(Saved data entries)

_ _ _ _

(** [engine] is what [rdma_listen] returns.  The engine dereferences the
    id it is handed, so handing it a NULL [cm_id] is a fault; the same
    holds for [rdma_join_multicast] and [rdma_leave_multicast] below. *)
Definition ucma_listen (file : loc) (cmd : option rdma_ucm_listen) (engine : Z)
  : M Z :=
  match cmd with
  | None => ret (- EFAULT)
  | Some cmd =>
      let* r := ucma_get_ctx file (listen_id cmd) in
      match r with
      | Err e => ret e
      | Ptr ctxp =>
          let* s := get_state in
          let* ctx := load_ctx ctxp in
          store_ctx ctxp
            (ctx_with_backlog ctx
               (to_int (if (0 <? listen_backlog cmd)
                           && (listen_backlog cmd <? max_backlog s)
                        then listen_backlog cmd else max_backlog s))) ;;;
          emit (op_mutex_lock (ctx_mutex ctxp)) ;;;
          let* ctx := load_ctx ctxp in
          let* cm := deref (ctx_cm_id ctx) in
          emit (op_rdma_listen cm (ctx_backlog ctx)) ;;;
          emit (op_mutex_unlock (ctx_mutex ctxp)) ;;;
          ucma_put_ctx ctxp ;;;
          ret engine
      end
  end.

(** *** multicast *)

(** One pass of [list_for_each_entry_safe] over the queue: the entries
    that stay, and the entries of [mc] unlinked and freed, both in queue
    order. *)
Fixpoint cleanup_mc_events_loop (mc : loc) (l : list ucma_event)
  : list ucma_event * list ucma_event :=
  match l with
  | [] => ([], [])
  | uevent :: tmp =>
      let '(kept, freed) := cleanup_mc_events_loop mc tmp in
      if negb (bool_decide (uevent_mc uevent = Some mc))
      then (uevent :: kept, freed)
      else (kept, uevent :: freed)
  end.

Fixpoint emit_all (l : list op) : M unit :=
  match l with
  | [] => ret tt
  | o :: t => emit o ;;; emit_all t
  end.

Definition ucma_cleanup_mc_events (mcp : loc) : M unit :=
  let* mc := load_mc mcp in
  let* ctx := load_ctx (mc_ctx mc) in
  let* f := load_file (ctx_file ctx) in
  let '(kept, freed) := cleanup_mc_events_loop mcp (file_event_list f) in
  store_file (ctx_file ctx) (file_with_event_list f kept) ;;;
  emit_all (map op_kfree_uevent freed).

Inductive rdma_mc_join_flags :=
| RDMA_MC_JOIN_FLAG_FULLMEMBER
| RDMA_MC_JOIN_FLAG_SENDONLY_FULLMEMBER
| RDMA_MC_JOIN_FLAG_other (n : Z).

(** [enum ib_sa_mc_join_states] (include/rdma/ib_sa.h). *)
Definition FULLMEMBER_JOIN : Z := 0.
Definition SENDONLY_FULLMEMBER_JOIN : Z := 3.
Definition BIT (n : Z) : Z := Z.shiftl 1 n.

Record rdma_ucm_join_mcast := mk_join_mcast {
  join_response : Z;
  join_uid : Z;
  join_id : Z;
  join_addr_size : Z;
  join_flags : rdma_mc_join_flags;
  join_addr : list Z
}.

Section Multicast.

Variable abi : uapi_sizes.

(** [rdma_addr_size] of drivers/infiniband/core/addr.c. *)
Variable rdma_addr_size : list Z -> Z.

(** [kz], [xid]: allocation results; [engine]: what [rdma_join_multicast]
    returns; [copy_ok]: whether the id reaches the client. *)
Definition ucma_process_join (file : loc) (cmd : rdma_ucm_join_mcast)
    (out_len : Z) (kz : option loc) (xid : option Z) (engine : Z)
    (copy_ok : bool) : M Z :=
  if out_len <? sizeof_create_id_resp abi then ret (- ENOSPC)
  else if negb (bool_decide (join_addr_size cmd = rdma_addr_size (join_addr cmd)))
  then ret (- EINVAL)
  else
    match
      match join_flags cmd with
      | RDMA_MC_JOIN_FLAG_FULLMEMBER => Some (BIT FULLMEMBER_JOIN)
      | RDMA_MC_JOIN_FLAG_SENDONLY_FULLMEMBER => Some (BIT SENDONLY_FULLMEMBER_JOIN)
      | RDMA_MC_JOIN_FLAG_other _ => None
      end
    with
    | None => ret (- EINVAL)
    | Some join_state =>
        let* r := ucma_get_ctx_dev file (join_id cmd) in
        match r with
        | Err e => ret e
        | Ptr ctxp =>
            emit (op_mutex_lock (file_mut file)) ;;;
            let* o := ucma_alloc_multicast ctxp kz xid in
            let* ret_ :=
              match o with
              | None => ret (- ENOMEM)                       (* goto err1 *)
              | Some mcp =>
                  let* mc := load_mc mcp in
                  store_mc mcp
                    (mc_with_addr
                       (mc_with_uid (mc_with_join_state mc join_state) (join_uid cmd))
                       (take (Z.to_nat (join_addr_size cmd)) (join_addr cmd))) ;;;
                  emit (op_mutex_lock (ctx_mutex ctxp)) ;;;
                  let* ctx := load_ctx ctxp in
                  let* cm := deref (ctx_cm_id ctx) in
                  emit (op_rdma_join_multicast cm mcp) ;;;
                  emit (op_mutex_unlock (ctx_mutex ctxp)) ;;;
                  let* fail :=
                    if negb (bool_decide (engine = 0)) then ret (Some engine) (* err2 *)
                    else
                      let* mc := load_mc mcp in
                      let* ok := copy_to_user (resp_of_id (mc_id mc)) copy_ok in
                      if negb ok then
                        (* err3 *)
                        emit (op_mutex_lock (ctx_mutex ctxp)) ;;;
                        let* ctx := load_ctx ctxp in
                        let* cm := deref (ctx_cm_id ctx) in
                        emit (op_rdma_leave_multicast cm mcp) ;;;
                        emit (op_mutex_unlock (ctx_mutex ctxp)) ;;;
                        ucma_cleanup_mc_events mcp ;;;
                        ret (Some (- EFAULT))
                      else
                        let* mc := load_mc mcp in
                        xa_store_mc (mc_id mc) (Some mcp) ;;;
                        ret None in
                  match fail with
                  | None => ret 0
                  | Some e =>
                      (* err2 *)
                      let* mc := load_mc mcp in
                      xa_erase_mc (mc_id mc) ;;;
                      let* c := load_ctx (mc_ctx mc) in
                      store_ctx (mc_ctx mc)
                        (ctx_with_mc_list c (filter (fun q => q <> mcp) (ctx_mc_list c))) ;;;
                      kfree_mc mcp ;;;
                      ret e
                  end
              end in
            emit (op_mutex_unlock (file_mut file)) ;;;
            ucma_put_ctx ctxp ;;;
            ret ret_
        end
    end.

_ _ _ _

**Assignment:**
Starting at the line that has "Definition SENDONLY_FULLMEMBER_JOIN : Z := 3." and ending at the line that has "(out_len : Z)", please write out the lines above exactly, leaving out all others.

**Problem solution:**
Definition SENDONLY_FULLMEMBER_JOIN : Z := 3.
Definition BIT (n : Z) : Z := Z.shiftl 1 n.

Record rdma_ucm_join_mcast := mk_join_mcast {
  join_response : Z;
  join_uid : Z;
  join_id : Z;
  join_addr_size : Z;
  join_flags : rdma_mc_join_flags;
  join_addr : list Z
}.

Section Multicast.

Variable abi : uapi_sizes.

(** [rdma_addr_size] of drivers/infiniband/core/addr.c. *)
Variable rdma_addr_size : list Z -> Z.

(** [kz], [xid]: allocation results; [engine]: what [rdma_join_multicast]
    returns; [copy_ok]: whether the id reaches the client. *)
Definition ucma_process_join (file : loc) (cmd : rdma_ucm_join_mcast)
    (out_len : Z) (kz : option loc) (xid : option Z) (engine : Z)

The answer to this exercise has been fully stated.